Look through the lines below and extract any with the word "EvPacket".

*** Opening INPUT RECORDS ***

(* ===== verification/Client.v ===== *)
(** * Client: the session of a connected client

    [relay/src/quic/handler/client/events]: accepting a dispatch ([forward.rs]), draining
    the queues and acknowledging a drain ([drain.rs], [drain_auth.rs]).  The relay's store
    is the one its [Dht] uses.  [ClientContext] keeps the fields these handlers change.
    Whether a limiter admits a packet, a connection is gone or a deadline was met is an
    argument. *)

From S2P Require Import Prelude Bytes Crypto Proto MlsWire Keyspace Store Routing Queue KeyPackages Contracts Dht Mls Forward Sync.

Inductive DispatchAckP :=
| AckQueued (accepted_at_ms : Z)
| AckDelivered (accepted_at_ms : Z)
| AckNotFound
| AckInvalidSig
| AckQueueFull
| AckForwarded (accepted_at_ms : Z)
| AckError (reason : bytes).

Record DrainAuth := mkDrainAuth { da_timestamp : Z; da_sig : bytes }.

Inductive DrainAuthError := DaStaleTimestamp | DaFutureTimestamp | DaBadSig.

Record RemoteDrainState := mkRemoteDrain { rd_ids : list bytes; rd_homes : list NodeDescriptor }.

(** [cx_dht]: whether the relay takes part in the DHT. *)
Record ClientContext := mkCtx {
  cx_ipk : bytes;
  cx_dht : bool;
  pending_drain : list MessageKey;
  drain_auth : option DrainAuth;
  pending_remote_drain : option RemoteDrainState;
}.

Definition set_pending_drain cx keys :=
  mkCtx (cx_ipk cx) (cx_dht cx) keys (drain_auth cx) (pending_remote_drain cx).
Definition set_remote_drain cx r := mkCtx (cx_ipk cx) (cx_dht cx) (pending_drain cx) (drain_auth cx) r.
Definition set_drain_auth cx a :=
  mkCtx (cx_ipk cx) (cx_dht cx) (pending_drain cx) (Some a) (pending_remote_drain cx).

(** What the session learns from outside. *)
Record ClientEnv := mkClientEnv {
  ce_env : Env;
  ce_admit : bool;
  ce_gone : bool;
  ce_route_in_time : bool;
}.

Section client.
Context `{Crypto} `{RelayCodecs} {KS : Type} `{Keyspace KS} {N : Type} `{Network N}.
Local Abbreviation dht := (Dht (KS := KS)).
Implicit Types (d : dht) (n : N) (s : Store KS) (cx : ClientContext).

(** ** Accepting a dispatch ([forward.rs]) *)

(** [store_in_rocks]; [ok] is the persist barrier's answer, [None] an error returned. *)
Definition store_in_rocks s (dispatch : DispatchP) (ok : bool) : Store KS * option DispatchAckP :=
  let queued := if ok then Some (AckQueued (d_accepted_at_ms dispatch)) else None in
  match admit_to_queue (space s KsMessages) (d_to dispatch) (d_id dispatch) (d_from dispatch) with
  | Insert =>
      let key := MessageKey.new (d_to dispatch) (d_accepted_at_ms dispatch) (d_id dispatch) in
      match ser dispatch with
      | None => (s, None)
      | Some value =>
          match put_sync s KsMessages (MessageKey.as_bytes key) value with
          | None => (s, None)
          | Some s' => (s', queued)
          end
      end
  | AlreadyQueued => (s, queued)
  | IdTakenByOther => (s, Some (AckError (str "dispatch id already queued")))
  | ScanFailed => (s, Some (AckError (str "queue scan failed")))
  | Queue.Full => (s, Some AckQueueFull)
  end.

(** [ack_for_summary] *)
Definition ack_for_summary (summary : ForwardSummary) (accepted_at_ms : Z) : DispatchAckP :=
  if any_delivered summary then AckDelivered accepted_at_ms else AckForwarded accepted_at_ms.

Definition set_clients d (cs : gmap bytes Z) : dht :=
  mkDht (routing d) (store d) (peer_conns d) (node_id d) (signing_key d) cs (presence_leases d) (wakes_sent d).

(** [remove_client_if_same] *)
Definition remove_client_if_same d (ipk : bytes) (owned : Z) : dht * bool :=
  if bool_decide (clients d !! ipk = Some owned) then (set_clients d (delete ipk (clients d)), true)
  else (d, false).

(** [route_dispatch] *)
Definition route_dispatch (ce : ClientEnv) cx d n (fwd : DispatchP) : dht * N * option DispatchAckP :=
  let e := ce_env ce in
  let accepted := d_accepted_at_ms fwd in
  let to := d_to fwd in
  if online d to && deliver e to (dispatch_to_deliver fwd) then (d, n, Some (AckDelivered accepted))
  else
    let d := match clients d !! to with
             | Some conn => if ce_gone ce then (remove_client_if_same d to conn).1 else d
             | None => d
             end in
    if cx_dht cx then
      let '(d', n', r) := forward_to_homes e d n fwd accepted in
      (d', n', match r with Ok summary => Some (ack_for_summary summary accepted) | Err _ => None end)
    else (d, n, None).

(** The rows [retire_local_copy] removes; [None] when the scan fails. *)
Fixpoint retire_scan (fwd : DispatchP) (sc : scan) : option (list bytes) :=
  match sc with
  | [] => Some []
  | None :: _ => None
  | Some (key, value) :: sc' =>
      rest ← retire_scan fwd sc';
      match MessageKey.parse key with
      | None => Some rest
      | Some fields =>
          if bool_decide (mk_id fields = d_id fwd)
             && is_some_and (λ q, bool_decide (d_from q = d_from fwd) && bool_decide (d_payload q = d_payload fwd)
                                  && bool_decide (d_sig q = d_sig fwd))
                  (queued_dispatch (d_to fwd) value)
          then Some (key :: rest) else Some rest
      end
  end.

(** [retire_local_copy]: all or nothing. *)
Definition retire_local_copy s (fwd : DispatchP) : Store KS :=
  match retire_scan fwd (ks_prefix (space s KsMessages) (d_to fwd)) with
  | None => s
  | Some keys =>
      match ks_commit (space s KsMessages) (space s KsQueue) (map (BRemove false) keys) with
      | None => s
      | Some (m, q) => set_space (set_space s KsMessages m) KsQueue q
      end
  end.

(** [accept_dispatch] after [store_in_rocks] gave [queued].  A route that misses its
    deadline keeps the effects it had and loses its answer. *)
Definition accept_dispatch (ce : ClientEnv) cx d n (fwd : DispatchP) (queued : DispatchAckP)
    : dht * N * DispatchAckP :=
  match queued with
  | AckQueued _ =>
      let '(d', n', r) := route_dispatch ce cx d n fwd in
      match (if ce_route_in_time ce then r else None) with
      | Some (AckDelivered _) | Some (AckForwarded _) =>
          (set_store d' (retire_local_copy (store d') fwd), n', queued)
      | _ => (d', n', queued)
      end
  | AckQueueFull =>
      let '(d', n', r) := route_dispatch ce cx d n fwd in
      (d', n', default queued (if ce_route_in_time ce then r else None))
  | _ => (d, n, queued)
  end.

(** [handle_forward]: the answer sent, [None] when the handler fails first. *)
Definition handle_forward (ce : ClientEnv) cx d n (fwd : DispatchP) (now : Z)
    : dht * N * option DispatchAckP :=
  if bool_decide (d_from fwd ≠ cx_ipk cx) then (d, n, Some AckInvalidSig)
  else if negb (ce_admit ce) then (d, n, Some AckQueueFull)
  else if negb (verify_dispatch_user_sig fwd) then (d, n, Some AckInvalidSig)
  else
    let fwd := mkDispatch (d_to fwd) (d_from fwd) (d_id fwd) (d_payload fwd) (d_sig fwd) now (d_wake fwd)
                 (d_ttl_ms fwd) in
    let '(s, queued) := store_in_rocks (store d) fwd (durable (ce_env ce)) in
    let d := set_store d s in
    match queued with
    | None => (d, n, None)
    | Some queued => let '(d', n', a) := accept_dispatch ce cx d n fwd queued in (d', n', Some a)
    end.

(** [handle_activity]; a push to a connected recipient changes nothing here. *)
Definition handle_activity (ce : ClientEnv) cx d n (eph : ActivityP) (now : Z) : N :=
  if negb (ce_admit ce) then n
  else if bool_decide (ac_from eph ≠ cx_ipk cx) then n
  else if negb (activity_is_authentic eph now) then n
  else if online d (ac_to eph) then n
  else if cx_dht cx then forward_activity_to_homes d n eph else n.
End client.
(* ===== verification/Drain.v ===== *)
(** * Drain: handing a connected client its queued messages

    [relay/src/quic/handler/client/events/drain.rs] and [drain_auth.rs].  A drain sends
    the local copies of both keyspaces, then what the other homes hold, and remembers the
    keys and ids it sent; an [AckDrain] deletes those the client names and asks the homes
    to.  The stream to the client takes [dr_room] more packets before a send fails. *)

From S2P Require Import Prelude Bytes Crypto Proto MlsWire Keyspace Store Routing Queue KeyPackages Contracts Dht Mls Forward Sync Client.

Definition DRAIN_MAX_BATCH_BYTES : Z := 8 * 1024 * 1024.
Definition DRAIN_MAX_BATCH_IDS : Z := 16 * 1024.

Record DrainBatch := mkBatch { seen : list bytes; bytes_sent : Z }.

Definition batch_default : DrainBatch := mkBatch [] 0.

(** [DrainBatch::is_full] *)
Definition is_full (b : DrainBatch) : bool :=
  (bytes_sent b >=? DRAIN_MAX_BATCH_BYTES) || (len (seen b) >=? DRAIN_MAX_BATCH_IDS).

(** [DrainBatch::admit]: [None] when the id already went out. *)
Definition admit_id (b : DrainBatch) (id : bytes) (size : Z) : option DrainBatch :=
  if bool_decide (id ∈ seen b) then None else Some (mkBatch (id :: seen b) (sat_add (bytes_sent b) size)).

Section drain.
Context `{Crypto} `{RelayCodecs} {KS : Type} `{Keyspace KS} {N : Type} `{Network N}.
Local Abbreviation dht := (Dht (KS := KS)).
Implicit Types (d : dht) (n : N) (ks : KS) (cx : ClientContext).

(** [collect_keys]: up to the first unreadable row. *)
Fixpoint collect_keys (sc : scan) : list MessageKey :=
  match sc with
  | [] | None :: _ => []
  | Some (key_bytes, _) :: sc' =>
      match MessageKey.parse key_bytes with
      | Some key => key :: collect_keys sc'
      | None => collect_keys sc'
      end
  end.

(** A drain in progress: the batch, the keys to delete on the ack, the ids sent from this
    keyspace, the packets written, and how many more the stream takes. *)
Record Progress := mkProgress {
  dr_batch : DrainBatch;
  dr_keys : list MessageKey;
  dr_sent : list bytes;
  dr_wire : list DeliverP;
  dr_room : option nat;
}.

(** [SRelayPacket::Deliver(..).send(tx)]; [None] is a failed send. *)
Definition send_deliver (p : Progress) (x : DeliverP) : option Progress :=
  match dr_room p with
  | Some O => None
  | Some (S r) => Some (mkProgress (dr_batch p) (dr_keys p) (dr_sent p) (dr_wire p ++ [x]) (Some r))
  | None => Some (mkProgress (dr_batch p) (dr_keys p) (dr_sent p) (dr_wire p ++ [x]) None)
  end.

(** The loop of [stream_keyspace]; [false] when a send failed. *)
Fixpoint stream_loop ks (recipient : bytes) (now_ms : Z) (keys : list MessageKey) (p : Progress)
    : KS * Progress * bool :=
  match keys with
  | [] => (ks, p, true)
  | key :: keys' =>
      if is_full (dr_batch p) then (ks, p, true)
      else
        match ks_get ks (MessageKey.as_bytes key) with
        | Some (Some value) =>
            match queued_dispatch recipient value with
            | None => stream_loop ks recipient now_ms keys' p
            | Some dispatch =>
                if is_expired dispatch now_ms
                then stream_loop (try_remove ks (MessageKey.as_bytes key)) recipient now_ms keys' p
                else
                  let p := mkProgress (dr_batch p) (dr_keys p ++ [key]) (dr_sent p) (dr_wire p) (dr_room p) in
                  match admit_id (dr_batch p) (d_id dispatch) (len value) with
                  | None => stream_loop ks recipient now_ms keys' p
                  | Some batch =>
                      let p := mkProgress batch (dr_keys p) (dr_sent p ++ [d_id dispatch]) (dr_wire p) (dr_room p) in
                      match send_deliver p (dispatch_to_deliver dispatch) with
                      | Some p => stream_loop ks recipient now_ms keys' p
                      | None => (ks, p, false)
                      end
                  end
            end
        | _ => stream_loop ks recipient now_ms keys' p
        end
  end.

(** [stream_keyspace]; [dr_sent] restarts with each keyspace. *)
Definition stream_keyspace ks (recipient : bytes) (now_ms : Z) (p : Progress) : KS * Progress * bool :=
  stream_loop ks recipient now_ms (collect_keys (ks_prefix ks recipient))
    (mkProgress (dr_batch p) (dr_keys p) [] (dr_wire p) (dr_room p)).

(** The dispatches of the other homes; [dr_sent] are the ids sent. *)
Fixpoint stream_remote (now_ms : Z) (msgs : list DispatchP) (p : Progress) : Progress * bool :=
  match msgs with
  | [] => (p, true)
  | dispatch :: msgs' =>
      if is_full (dr_batch p) then (p, true)
      else if is_expired dispatch now_ms then stream_remote now_ms msgs' p
      else
        let x := dispatch_to_deliver dispatch in
        match admit_id (dr_batch p) (dl_id x) (len (dl_payload x)) with
        | None => stream_remote now_ms msgs' p
        | Some batch =>
            match send_deliver (mkProgress batch (dr_keys p) (dr_sent p) (dr_wire p) (dr_room p)) x with
            | Some p => stream_remote now_ms msgs'
                          (mkProgress (dr_batch p) (dr_keys p) (dr_sent p ++ [dl_id x]) (dr_wire p) (dr_room p))
            | None => (mkProgress batch (dr_keys p) (dr_sent p) (dr_wire p) (dr_room p), false)
            end
        end
  end.

(** The homes a drain adds to those already remembered. *)
Definition add_homes (homes extra : list NodeDescriptor) : list NodeDescriptor :=
  fold_left (λ l h, if existsb (λ x, bool_decide (nd_id x = nd_id h)) l then l else l ++ [h]) extra homes.

Definition remember_remote (pending : option RemoteDrainState) (ids : list bytes) (homes : list NodeDescriptor)
    : option RemoteDrainState :=
  match ids with
  | [] => pending
  | _ => let st := default (mkRemoteDrain [] []) pending in
         Some (mkRemoteDrain (rd_ids st ++ ids) (add_homes (rd_homes st) homes))
  end.

(** [handle_drain_queue]: the packets written, and [false] when a send failed. *)
Definition handle_drain_queue cx d n (now_ms : Z) (room : option nat)
    : ClientContext * dht * N * list DeliverP * bool :=
  let me := cx_ipk cx in
  let '(remote_homes, i_am_home) := if cx_dht cx then dht_homes d me else ([], true) in
  let cx := set_remote_drain cx None in
  let '(m, p, ok) := stream_keyspace (space (store d) KsMessages) me now_ms
                       (mkProgress batch_default [] [] [] room) in
  let d := set_store d (set_space (store d) KsMessages m) in
  if negb ok then (cx, d, n, dr_wire p, false)
  else
    let '(q, p, ok) :=
      if i_am_home && cx_dht cx then stream_keyspace (space (store d) KsQueue) me now_ms p
      else (space (store d) KsQueue, mkProgress (dr_batch p) (dr_keys p) [] (dr_wire p) (dr_room p), true) in
    let d := set_store d (set_space (store d) KsQueue q) in
    if negb ok then (cx, d, n, dr_wire p, false)
    else
      let cx := match dr_sent p, remote_homes with
                | _ :: _, _ :: _ => set_remote_drain cx (Some (mkRemoteDrain (dr_sent p) remote_homes))
                | _, _ => cx
                end in
      let '(n, remote) :=
        match drain_auth cx with
        | Some auth =>
            if negb (is_full (dr_batch p)) && cx_dht cx
            then fetch_remote_queues d n me (da_timestamp auth) (da_sig auth) remote_homes else (n, [])
        | None => (n, [])
        end in
      let '(p, ok) := stream_remote now_ms remote
                        (mkProgress (dr_batch p) (dr_keys p) [] (dr_wire p) (dr_room p)) in
      if negb ok then (cx, d, n, dr_wire p, false)
      else
        let cx := set_remote_drain cx (remember_remote (pending_remote_drain cx) (dr_sent p) remote_homes) in
        (set_pending_drain cx (dr_keys p), d, n, dr_wire p, true).

(** ** Acknowledging a drain *)

(** The ids without their repetitions. *)
Definition dedup_ids (ids : list bytes) : list bytes :=
  fold_left (λ out id, if bool_decide (id ∈ out) then out else out ++ [id]) ids [].

(** [run_remote_ack_round]; [auth] is the client's signature over the request, [None]
    when the request or the answer was lost. *)
Definition run_remote_ack_round cx d n (st : RemoteDrainState) (auth : option DrainAuth) : N :=
  let ids := take MAX_FETCH_QUEUE_ACK_IDS (dedup_ids (rd_ids st)) in
  match auth with
  | Some a => if cx_dht cx
              then ack_remote_queues d n (cx_ipk cx) ids (da_timestamp a) (da_sig a) (rd_homes st) else n
  | None => n
  end.

(** The batch of [handle_ack_drain]: each key is removed from both keyspaces. *)
Definition ack_ops (keys : list MessageKey) : list batch_op :=
  flat_map (λ key, [BRemove false (MessageKey.as_bytes key); BRemove true (MessageKey.as_bytes key)]) keys.

(** [handle_ack_drain]; [false] when the batch failed. *)
Definition handle_ack_drain cx d n (ids : list bytes) (auth : option DrainAuth)
    : ClientContext * dht * N * bool :=
  let keys := filter (λ key, mk_id key ∈ ids) (pending_drain cx) in
  let cx := set_pending_drain cx [] in
  let committed :=
    match keys with
    | [] => Some d
    | _ =>
        '(m, q) ← ks_commit (space (store d) KsMessages) (space (store d) KsQueue) (ack_ops keys);
        Some (set_store d (set_space (set_space (store d) KsMessages m) KsQueue q))
    end in
  match committed with
  | None => (cx, d, n, false)
  | Some d =>
      let n :=
        match pending_remote_drain cx with
        | None => n
        | Some st =>
            let st := mkRemoteDrain (filter (λ id, id ∈ ids) (rd_ids st)) (rd_homes st) in
            match rd_ids st with [] => n | _ => run_remote_ack_round cx d n st auth end
        end in
      (set_remote_drain cx None, d, n, true)
  end.

(** ** Drain permission ([drain_auth.rs]) *)

(** [verify_drain_auth] *)
Definition verify_drain_auth (user_ipk relay_id : bytes) (now_ms timestamp : Z) (sig : bytes)
    : result DrainAuth DrainAuthError :=
  if (now_ms >? timestamp) && (now_ms - timestamp >? MAX_DHT_HELLO_SKEW_MS) then Err DaStaleTimestamp
  else if (timestamp >? now_ms) && (timestamp - now_ms >? MAX_DHT_HELLO_SKEW_MS) then Err DaFutureTimestamp
  else if negb (verify_ed25519 user_ipk (queue_fetch_signing_input user_ipk relay_id timestamp) sig)
  then Err DaBadSig
  else Ok (mkDrainAuth timestamp sig).

(** [handle_drain_auth] *)
Definition handle_drain_auth cx d (now_ms timestamp : Z) (sig : bytes) : ClientContext :=
  if negb (cx_dht cx) then cx
  else match verify_drain_auth (cx_ipk cx) (node_id d) now_ms timestamp sig with
       | Ok auth => set_drain_auth cx auth
       | Err _ => cx
       end.
End drain.
(** [handle_packet]: the session, the relay and the network after it, the answers on the
    stream and the pushes to other streams. *)
Definition handle_packet (pe : PacketEnv) cx r n (packet : CRelayPacket)
    : ClientContext * Relay * N * list SRelayPacket * list push :=
  let ce := pe_client pe in
  let now := pe_now pe in
  let d := rl_dht r in
  let mls (x : dht * N * list SRelayPacket) := let '(d', n', out) := x in (cx, set_dht r d', n', out, []) in
  match packet with
  | CQuery => (cx, r, n, [SQueryResult], [])
  | CDispatch fwd =>
      let '(d', n', a) := handle_forward ce cx d n fwd now in
      (cx, set_dht r d', n', match a with Some a => [SDispatchAck a] | None => [] end, [])
  | CActivity eph => (cx, r, handle_activity ce cx d n eph now, [], [])
  | CDrainQueue =>
      let '(cx', d', n', wire, _) := handle_drain_queue cx d n now (pe_room pe) in
      (cx', set_dht r d', n', map SDeliver wire, [])
  | CAckDrain ids =>
      let '(cx', d', n', ok) := handle_ack_drain cx d n ids (pe_ack_auth pe) in
      (cx', set_dht r d', n', if ok then ack_auth_request cx d ids now else [], [])
  | CDrainAuth timestamp sig => (handle_drain_auth cx d now timestamp sig, r, n, [], [])
  | CPublishKeyPackage records timestamp sig => mls (handle_publish_keypackage ce cx d n records timestamp sig now)
  | CFetchKeyPackage target timestamp sig => mls (handle_fetch_keypackage ce cx d n target timestamp sig now)
  | CPublishWelcome envelope timestamp sig => mls (handle_publish_welcome ce cx d n envelope timestamp sig now)
  | CFetchWelcomes timestamp sig => mls (handle_fetch_welcomes ce cx d n timestamp sig now)
  | CAckWelcomes ids timestamp sig => mls (handle_ack_welcomes ce cx d n ids timestamp sig now)
  | CKeyPackageInventory request => mls (handle_keypackage_inventory ce cx d n request now)
  | CSubscribePresence sub =>
      let '(r', pushes) := handle_subscribe ce cx r sub now (pe_later pe) in (cx, r', n, [], pushes)
  | CSetPresence mode =>
      let '(r', pushes) := handle_set_presence ce cx r mode now (pe_later pe) in (cx, r', n, [], pushes)
  | CRegisterPush pseudonym timestamp sig =>
      (cx, handle_register_push ce cx r pseudonym timestamp sig now, n, [], [])
  | CTurnCredentials => (cx, r, n, [STurnCredentials], [])
  | CServiceCapabilities =>
      (cx, r, n, [SServiceCapabilities (Support.encode (if cx_dht cx then service_support else []))], [])
  (** An [AckAuth] answers the round [pe_ack_auth] stands for. *)
  | CAckAuth _ _ | CDeliverAck => (cx, r, n, [], [])
  end.

(** ** Connecting and disconnecting ([handshake.rs], [mod.rs]) *)

(** [handle_handshake]: [hello] and [proof] are the packets received, [None] a failed read;
    [binding] the exported keying material, [sent] whether the acceptance was written.
    Also what is sent. *)
Definition handle_handshake r (dht_on : bool) (conn : Z) (hello proof : option CHandshakePacket)
    (nonce : bytes) (binding : option bytes) (sent : bool) : Relay * option bytes * list SHandshakePacket :=
  let order_mismatch := RejectWith (str "Packet Order Mismatch") in
  match hello with
  | None => (r, None, [])
  | Some (Proof_ _) => (r, None, [order_mismatch])
  | Some (Hello ipk) =>
      if negb (vk_ok ipk) then (r, None, [])
      else
        match proof with
        | None => (r, None, [Challenge nonce])
        | Some (Hello _) => (r, None, [Challenge nonce; order_mismatch])
        | Some (Proof_ sig) =>
            match binding with
            | None => (r, None, [Challenge nonce])
            | Some binding =>
                if negb (verify_ed25519 ipk (client_auth_message nonce binding) sig)
                then (r, None, [Challenge nonce; RejectWith (str "Invalid Signature")])
                else if negb sent then (r, None, [Challenge nonce])
                else
                  let d := rl_dht r in
                  (set_dht r (set_clients d (<[ipk:=conn]> (clients d))), Some ipk,
                   [Challenge nonce; Accept (if dht_on then Some (node_id d) else None)])
            end
        end
  end.

Definition new_context (ipk : bytes) (dht_on : bool) : ClientContext := mkCtx ipk dht_on [] None None.

(** The end of [handle_client]: the lease to compare at the cleanup, when one is due. *)
Definition end_session r cx (conn now : Z) : Relay * list push * option (option PresenceLease) :=
  let '(d, removed) := remove_client_if_same (rl_dht r) (cx_ipk cx) conn in
  let r := set_dht r d in
  if removed then let '(r, pushes, lease) := on_disconnect_announce cx r now in (r, pushes, Some lease)
  else (r, [], None).

(** ** The relay at work *)

(** What can happen at a relay, with what it learns from outside; a network is given to
    each event that talks to others. *)
Inductive event :=
| EvConnect (dht_on : bool) (conn : Z) (hello proof : option CHandshakePacket) (nonce : bytes)
    (binding : option bytes) (sent : bool)
| EvPacket (pe : PacketEnv) (cx : ClientContext) (n : N) (packet : CRelayPacket)
| EvEnd (cx : ClientContext) (conn now : Z)
| EvCleanup (me : bytes) (lease : option PresenceLease)
| EvTask (i : nat) (n : N) (reached : bytes → bool) (now : Z)
| EvDropTask (i : nat)
| EvRequest (e : Env) (req : DhtRequest) (peer : bytes) (now : Z)
| EvSweep (name : ks_name) (expired : bytes → bytes → Z → bool) (cursor : option bytes) (now : Z).

Definition drop_task r (i : nat) : Relay :=
  mkRelay (rl_dht r) (presence_subs r) (presence_versions r) (active_clients r) (delete i (tasks r)).

(** One event: the relay after it and the pushes it makes. *)
Definition react r (ev : event) : Relay * list push :=
  match ev with
  | EvConnect on conn hello proof nonce binding sent =>
      ((handle_handshake r on conn hello proof nonce binding sent).1.1, [])
  | EvPacket pe cx n packet => let '(_, r', _, _, pushes) := handle_packet pe cx r n packet in (r', pushes)
  | EvEnd cx conn now => (end_session r cx conn now).1
  | EvCleanup me lease => (on_disconnect_cleanup r me lease, [])
  | EvTask i n reached now =>
      match tasks r !! i with
      | Some t => let '(d, _, pushes) := run_task (rl_dht r) n t reached now in (set_dht (drop_task r i) d, pushes)
      | None => (r, [])
      end
  | EvDropTask i => (drop_task r i, [])
  | EvRequest e req peer now =>
      (set_dht r (handle_dht_request e (rl_dht r) req peer now).1,
       match req with RqPresenceState rec => presence_state_push (rl_dht r) rec peer now | _ => [] end)
  | EvSweep name expired cursor now =>
      (set_rl_store r (set_space (rl_store r) name (sweep expired (space (rl_store r) name) cursor now).1), [])
  end.

(** The relay after a sequence of events. *)
Definition react_all r (evs : list event) : Relay := fold_left (λ r ev, (react r ev).1) evs r.
End session.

*** Closing INPUT RECORDS ***

*RESPONSE*:
| EvPacket (pe : PacketEnv) (cx : ClientContext) (n : N) (packet : CRelayPacket)
  | EvPacket pe cx n packet => let '(_, r', _, _, pushes) := handle_packet pe cx r n packet in (r', pushes)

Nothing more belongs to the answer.